Handling Auth and Flakiness

Authentication and flakiness are the two biggest sources of E2E pain. Handle both with deliberate patterns. Authentication: Log in once in a global setup script and save the browser storage state to a JSON file. Each test loads that saved state instead of logging in again. This avoids repeating the login flow in every test and saves significant time.
// In global setup: login once, save state
const page = await browser.newPage();
await page.goto('/login');
await page.getByLabel('Email').fill('test@example.com');
await page.getByLabel('Password').fill(process.env.TEST_PASSWORD!);
await page.getByRole('button', { name: 'Sign in' }).click();
await page.waitForURL('/dashboard');
await page.context().storageState({ path: 'test/.auth/user.json' });
Then tests simply create a browser context with storageState: 'test/.auth/user.json' and they’re instantly authenticated. Login happens once globally, not per test. Flakiness: Most flaky tests share a root cause: shared mutable state or insufficient waiting. Address both systematically.
Flakiness CauseFix
Tests depend on data from other testsEach test creates its own data via API seeding — never through the UI
Element not yet visible when clickedReplace waitForTimeout with expect(locator).toBeVisible() before interaction
Network requests haven’t completedUse waitForLoadState('networkidle') or wait for a specific response
Animation in progressDisable animations in test config: reducedMotion: 'reduce'
Database state from a previous testUse transaction rollback or API-based cleanup in afterEach

The 80/20 Rule: Test Critical Paths

You don’t need E2E tests for everything. In fact, trying to E2E test everything is how suites become slow, flaky, and abandoned. Apply the 80/20 rule: test the 20% of user journeys that generate 80% of business value. Identify your critical paths — the flows where a failure would cost real money, lose real customers, or trigger real incidents.
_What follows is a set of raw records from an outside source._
(* ===== verification/TraceFlusher.v ===== *)
(** Shipping of the traces: [datadog-trace-agent/src/trace_flusher.rs].

    The task that receives the payloads and the loop that flushes share the aggregator
    of [TraceAggregator] under a mutex; they are a transition system over all their
    interleavings.  The HTTP client and [SendData::send] are parameters. *)
From Stdlib Require Import Ascii.
From S2P Require Import Prelude RStr TraceAggregator AgentServer.

(** * The HTTP client *)

Section Client.
(** Parsing a proxy, building a connector over it and without it. *)
Context {Uri : Type} (parse_uri : string → result Uri string).
Context (from_proxy : Uri → result unit string) (connector_new : result unit string).

Record ProxyHttpClient := { https_proxy : option Uri; pool_max_idle_per_host : option Z }.

Definition with_proxy_pooling (proxy_https : option string) (connection_pooling : bool) :
    result ProxyHttpClient string :=
  let? proxy :=
    match proxy_https with
    | Some proxy =>
        let? uri := parse_uri proxy in
        let? _ := from_proxy uri in Ok (Some uri)
    | None => let? _ := connector_new in Ok None
    end in
  Ok {| https_proxy := proxy;
        pool_max_idle_per_host := if connection_pooling then None else Some 0 |}.

Definition with_proxy (proxy_https : option string) : result ProxyHttpClient string :=
  with_proxy_pooling proxy_https true.

Inductive HttpError := Network (e : string) | ResponseBody (e : string).

(** [request]: the head of the response, then its body. *)
Definition request {Head} (answer : result (Head * result (list ascii) string) string) :
    result (Head * list ascii) HttpError :=
  match answer with
  | Err e => Err (Network e)
  | Ok (parts, body) =>
      match body with
      | Err e => Err (ResponseBody e)
      | Ok collected => Ok (parts, collected)
      end
  end.
End Client.

(** * The flusher *)
Section Flusher.
Context {SendData : Type} (len : SendData → Z).
(** [coalesce_send_data] *)
Context (coalesce : list SendData → list SendData).

(** What [send] does with a batch: the payloads it sends, none when there is no client. *)
Definition send (client : result unit string) (traces : list SendData) : list SendData :=
  match traces with
  | [] => []
  | _ => match client with Ok _ => coalesce traces | Err _ => [] end
  end.

(** The channel, the payload the receiving task has in hand, the aggregator and, while
    [flush] holds its lock, the batch being sent.  The ghosts record the payloads the
    channel accepted and the batches handed to [send]. *)
Record State := {
  channel : list SendData;
  in_hand : option SendData;
  aggregator : @TraceAggregator SendData;
  flushing : option (list SendData);
  accepted : list SendData;
  handed : list (list SendData);
}.

Definition init : State :=
  {| channel := []; in_hand := None; aggregator := trace_aggregator_default; flushing := None;
     accepted := []; handed := [] |}.

(** A handler sends a payload: it waits while the channel is full. *)
Definition send_payload (s : State) (p : SendData) : State :=
  {| channel := channel s ++ [p]; in_hand := in_hand s; aggregator := aggregator s;
     flushing := flushing s; accepted := accepted s ++ [p]; handed := handed s |}.

(** [rx.recv()] *)
Definition receive (s : State) (p : SendData) (rest : list SendData) : State :=
  {| channel := rest; in_hand := Some p; aggregator := aggregator s; flushing := flushing s;
     accepted := accepted s; handed := handed s |}.

(** [guard.add(tracer_payload)], with the lock. *)
Definition add_received (s : State) (p : SendData) : State :=
  {| channel := channel s; in_hand := None; aggregator := add (aggregator s) p; flushing := flushing s;
     accepted := accepted s; handed := handed s |}.

(** A batch taken by [flush]: the lock is released when it is empty. *)
Definition next_batch (s : State) (sent : list (list SendData)) : State :=
  let '(traces, aggregator) := get_batch len (aggregator s) in
  {| channel := channel s; in_hand := in_hand s; aggregator := aggregator;
     flushing := match traces with [] => None | _ => Some traces end;
     accepted := accepted s; handed := sent |}.

(** The steps of the receiving task and of the flushes. *)
Inductive internal : State → State → Prop :=
  | task_receives s p rest : in_hand s = None → channel s = p :: rest → internal s (receive s p rest)
  | task_adds s p : in_hand s = Some p → flushing s = None → internal s (add_received s p)
  | flush_starts s : flushing s = None → internal s (next_batch s (handed s))
  | batch_sent s traces : flushing s = Some traces → internal s (next_batch s (handed s ++ [traces])).

Inductive step : State → State → Prop :=
  | handler_sends s p : zlen (channel s) < TRACER_PAYLOAD_CHANNEL_BUFFER_SIZE → step s (send_payload s p)
  | flusher_step s s' : internal s s' → step s s'.

(** * Facts *)

Definition limit : Z := MAX_CONTENT_SIZE_BYTES.
Definition batch_fits (b : list SendData) : Prop :=
  b ≠ [] ∧ (batch_size len b ≤ limit ∨ length b = 1%nat).

Record flusher_inv (s : State) : Prop := {
  fi_order : accepted s = concat (handed s) ++ default [] (flushing s) ++ queue (aggregator s)
               ++ option_list (in_hand s) ++ channel s;
  fi_bound : zlen (channel s) ≤ TRACER_PAYLOAD_CHANNEL_BUFFER_SIZE;
  fi_agg : max_content_size_bytes (aggregator s) = limit ∧ buffer (aggregator s) = [];
  fi_batches : Forall batch_fits (handed s ++ option_list (flushing s));
}.

Lemma take_batch_spec (a : @TraceAggregator SendData) :
  max_content_size_bytes a = limit → buffer a = [] →
  ∃ batch rest, get_batch len a = (batch, {| queue := rest; max_content_size_bytes := limit; buffer := [] |}) ∧
    queue a = batch ++ rest ∧ (batch ≠ [] → batch_fits batch) ∧ (batch = [] → queue a = []).
Proof.
  destruct a as [q max buf]. simpl. intros -> ->. unfold get_batch. simpl.
  destruct (fill_spec len limit [] q) as (taken & rest & E & -> & Hok & He); [done|done|].
  change (batch_size len []) with 0 in E. rewrite E. exists taken, rest. split_and!; try done.
  intros Hne. destruct (Hok Hne) as (? & ? & _). done.
Qed.

Lemma next_batch_inv s sent :
  flusher_inv s → Forall batch_fits sent →
  accepted s = concat sent ++ queue (aggregator s) ++ option_list (in_hand s) ++ channel s →
  flusher_inv (next_batch s sent).
Proof.
  intros [_ Hb [Hm Hbuf] _] Hs Ho. unfold next_batch.
  destruct (take_batch_spec (aggregator s) Hm Hbuf) as (batch & rest & -> & Hq & Hok & _). split; simpl; try done.
  - rewrite Ho, Hq. destruct batch; simpl; by rewrite <- ?app_assoc.
  - apply Forall_app. split; [done|]. destruct batch; [done|]. simpl. constructor; [by apply Hok|done].
Qed.

Lemma send_payload_inv s p :
  flusher_inv s → zlen (channel s) < TRACER_PAYLOAD_CHANNEL_BUFFER_SIZE → flusher_inv (send_payload s p).
Proof.
  intros [Ho Hb Ha Hf] Hl. split; simpl; try done; [|rewrite length_app; simpl; lia].
  by rewrite Ho, <- !app_assoc.
Qed.

Lemma flusher_internal_inv s s' : flusher_inv s → internal s s' → flusher_inv s'.
Proof.
  intros Hinv Hs. pose proof Hinv as [Ho Hb Ha Hf].
  destruct Hs as [s p rest Hh Hc|s p Hh Hfl|s Hfl|s traces Hfl].
  - rewrite Hh, Hc in *. split; simpl; try done. simpl in Hb. lia.
  - rewrite Hh, Hfl in *. split; simpl; rewrite ?Hfl; try done. simpl in Ho. by rewrite Ho, <- !app_assoc.
  - rewrite Hfl in *. simpl in *. apply next_batch_inv; [done| |done]. by rewrite app_nil_r in Hf.
  - rewrite Hfl in *. simpl in *. apply next_batch_inv; [done|done|].
    rewrite Ho, concat_app. simpl. by rewrite app_nil_r, <- !app_assoc.
Qed.

Lemma init_inv : flusher_inv init.
Proof. split; simpl; try done. Qed.

Lemma flusher_reach s : rtc step init s → flusher_inv s.
Proof.
  intros Hr. remember init as s0 eqn:E. assert (flusher_inv s0) as Hi by (subst; apply init_inv).
  clear E. induction Hr as [|x y z [? ? ?|? ? ?] _ IH]; [done|..]; apply IH.
  - by apply send_payload_inv.
  - by eapply flusher_internal_inv.
Qed.

Lemma internal_accepted s s' : internal s s' → accepted s' = accepted s.
Proof. by destruct 1 as [| |s ?|s ? ?]; unfold next_batch; try destruct (get_batch _ _). Qed.

(** What a flush has left: each batch it takes shortens the queue. *)
Definition flush_left (s : State) : nat :=
  2 * length (queue (aggregator s)) + match flushing s with Some _ => 1 | None => 0 end.

Definition flushed (s : State) : Prop := flushing s = None ∧ queue (aggregator s) = [].

Lemma next_batch_left s sent :
  flusher_inv s → queue (aggregator s) ≠ [] ∨ is_Some (flushing s) →
  (flush_left (next_batch s sent) < flush_left s)%nat ∧
  channel (next_batch s sent) = channel s ∧ in_hand (next_batch s sent) = in_hand s.
Proof.
  intros [_ _ [Hm Hbuf] _] Hleft. unfold flush_left, next_batch.
  destruct (take_batch_spec (aggregator s) Hm Hbuf) as (batch & rest & -> & Hq & _ & He). simpl.
  split; [|done]. destruct batch as [|p batch]; rewrite Hq.
  - specialize (He eq_refl). rewrite He in *. destruct Hleft as [?|[traces ->]]; [done|].
    simpl in Hq. subst rest. simpl. lia.
  - rewrite length_app. simpl. lia.
Qed.

Lemma flush_progress s :
  flusher_inv s → (∃ s', internal s s' ∧ (flush_left s' < flush_left s)%nat ∧
                         channel s' = channel s ∧ in_hand s' = in_hand s) ∨ flushed s.
Proof.
  intros Hi. unfold flushed. destruct (flushing s) as [traces|] eqn:Hfl.
  - left. exists (next_batch s (handed s ++ [traces])). split; [by apply batch_sent|].
    apply next_batch_left; eauto.
  - destruct (queue (aggregator s)) as [|p q] eqn:Hq; [by right|left].
    exists (next_batch s (handed s)). split; [by apply flush_starts|].
    apply next_batch_left; [done|]. left. by rewrite Hq.
Qed.

(** What the task and the flushes have left of all the channel accepted. *)
Definition shipping_left (s : State) : nat :=
  4 * length (channel s) + 3 * length (option_list (in_hand s)) + flush_left s.

Definition all_shipped (s : State) : Prop :=
  flushed s ∧ in_hand s = None ∧ channel s = [].

Lemma shipping_progress s :
  flusher_inv s → (∃ s', internal s s' ∧ (shipping_left s' < shipping_left s)%nat) ∨ all_shipped s.
Proof.
  intros Hi. unfold shipping_left.
  destruct (flush_progress s Hi) as [(s' & Hs & Hlt & Hc & Hh)|[Hfl Hq]];
    [left; exists s'; rewrite Hc, Hh; split; [done|lia]|].
  destruct (in_hand s) as [p|] eqn:Hh.
  - left. exists (add_received s p). split; [by apply task_adds|].
    unfold flush_left, add_received. simpl. rewrite Hfl, length_app. simpl. lia.
  - destruct (channel s) as [|p rest] eqn:Hc; [by right|left].
    exists (receive s p rest). split; [by apply task_receives|]. unfold flush_left. simpl. lia.
Qed.

(** Under every interleaving of the handlers, the receiving task and the flushes, every
    payload the channel accepted is handed to [send] exactly once and in the order it was
    accepted, or still in the batch being sent, the aggregator, the task's hand or the
    channel; batches are within the limit or made of one payload; and an undisturbed
    flush empties the aggregator. *)
Theorem trace_flusher_conserves s :
  rtc step init s →
  accepted s = concat (handed s) ++ default [] (flushing s) ++ queue (aggregator s)
                 ++ option_list (in_hand s) ++ channel s ∧
  zlen (channel s) ≤ TRACER_PAYLOAD_CHANNEL_BUFFER_SIZE ∧
  Forall batch_fits (handed s ++ option_list (flushing s)) ∧
  ∃ s', rtc step s s' ∧ flushing s' = None ∧ queue (aggregator s') = [] ∧ channel s' = channel s ∧
    in_hand s' = in_hand s ∧ accepted s' = accepted s.
Proof.
  intros Hr. pose proof (flusher_reach s Hr) as Hinv. pose proof Hinv as [Ho Hb Ha Hf].
  split_and!; try done.
  destruct (measure_reaches internal flush_left
    (λ s', flusher_inv s' ∧ channel s' = channel s ∧ in_hand s' = in_hand s ∧ accepted s' = accepted s) flushed)
    with s as (s' & Hs' & (_ & ? & ? & ?) & ? & ?); [|done|].
  - intros x (Hx & Hc & Hh & Hacc). destruct (flush_progress x Hx) as [(y & Hxy & Hlt & Hc' & Hh')|?]; [left|by right].
    exists y. split_and!; [done|by eapply flusher_internal_inv|congruence|congruence| |done].
    by rewrite (internal_accepted _ _ Hxy).
  - exists s'. split_and!; try done. eapply rtc_subrel; [|exact Hs']. intros. by apply flusher_step.
Qed.
End Flusher.

(** * Examples *)
Module TraceFlusherExamples.
Definition two : @State Z := send_payload (send_payload init 3000000) 1000000.

Lemma trace_flusher_conserves_witness :
  ∃ s', rtc (step id) two s' ∧ accepted s' = [3000000; 1000000] ∧ channel s' = [3000000; 1000000].
Proof.
  assert (rtc (step id) init two) as Hr.
  { eapply rtc_l; [by apply (handler_sends id init 3000000)|]. apply rtc_once. by apply handler_sends. }
  destruct (trace_flusher_conserves id two Hr) as (_ & _ & _ & s' & Hs & _ & _ & Hc & _ & Ha).
  exists s'. split_and!; done.
Defined.

Example no_client : send id (Err "proxy") [1; 2] = [].
Proof. reflexivity. Qed.
End TraceFlusherExamples.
These typically include:
PriorityUser JourneyWhy It’s Critical
P0Sign up / onboardingBroken signup = zero new users
P0Core transaction (purchase, payment, booking)Broken transactions = direct revenue loss
P1Authentication (login, logout, password reset)Broken auth = no one can use the product
P1Key reporting / exportsBroken reports = eroded trust, compliance risk
P2Admin / team managementImportant but lower frequency; integration tests usually suffice
Give P0 and P1 journeys thorough E2E coverage: happy paths, the most critical error path, and any edge case that has caused a production incident before. Everything else — settings pages, profile updates, notification preferences — gets integration test coverage instead.
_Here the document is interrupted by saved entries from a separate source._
Lemma buffered_whole b : buffered_ok b → whole b.
Proof.
  intros (Hv & Hs & Hok & E). unfold whole.
  destruct (process_traces_cases config with_stats rescue_enabled (bf_before b) (tr_headers (bf_request b)) true
    (tr_decoded (bf_request b)) (tr_clock (bf_request b)) Hs) as (r & E' & _ & _ & _ & Hcase).
  rewrite E in E'. injection E' as <-. revert E. unfold verified in Hv.
  destruct (verify_request_content_length _ _ _) eqn:Ev; [done|].
  unfold process_traces. rewrite Ev. cbn [negb]. destruct (tr_decoded (bf_request b)) as [[body traces]|err] eqn:Ed;
    [|by intros [= E]; rewrite <- E in Hok].
  destruct (Z.ltb_spec (max_request_content_length config) body) as [|Hfit]; [by intros [= E]; rewrite <- E in Hok|].
  destruct (collect_pb_trace_chunks traces _) as [[payload|err]|] eqn:Ec; [|by intros [= E]; rewrite <- E in Hok|done].
  intros _. exists body, traces, payload. split_and!; [done|done|].
  destruct (Hcase body traces payload eq_refl eq_refl eq_refl Hfit Ec) as (_ & _ & final & Er & Hfinal).
  destruct (insert_function_tags _ payload) as [ps|o].
  - destruct (rescue_unrated _ _ _ _ _ _ _ _ Er) as (ps' & -> & Hu). destruct Hfinal as [-> ?].
    by rewrite <- Hu.
  - unfold apply_error_rescue in Er. injection Er as <- _. exact Hfinal.
Qed.

(** ** What the tasks have left *)

Definition task_cost (_ : nat) (ds : list SendData) (n : nat) : nat := 5 * length ds + 1 + n.
Definition tasks_left (m : gmap nat (list SendData)) : nat := map_fold task_cost O m.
E2E tests are expensive to write, expensive to maintain, and slow to run. Spend that budget on the journeys that would cause the most damage if they broke. A broken checkout flow costs revenue. A broken avatar upload costs a support ticket. Test accordingly.
The patterns that make E2E suites scale aren’t clever tricks. They’re structural decisions: abstract with page objects, isolate test data, handle auth once, and focus coverage on what matters most. Build these foundations from the start, and your suite will still be maintainable at 500 tests.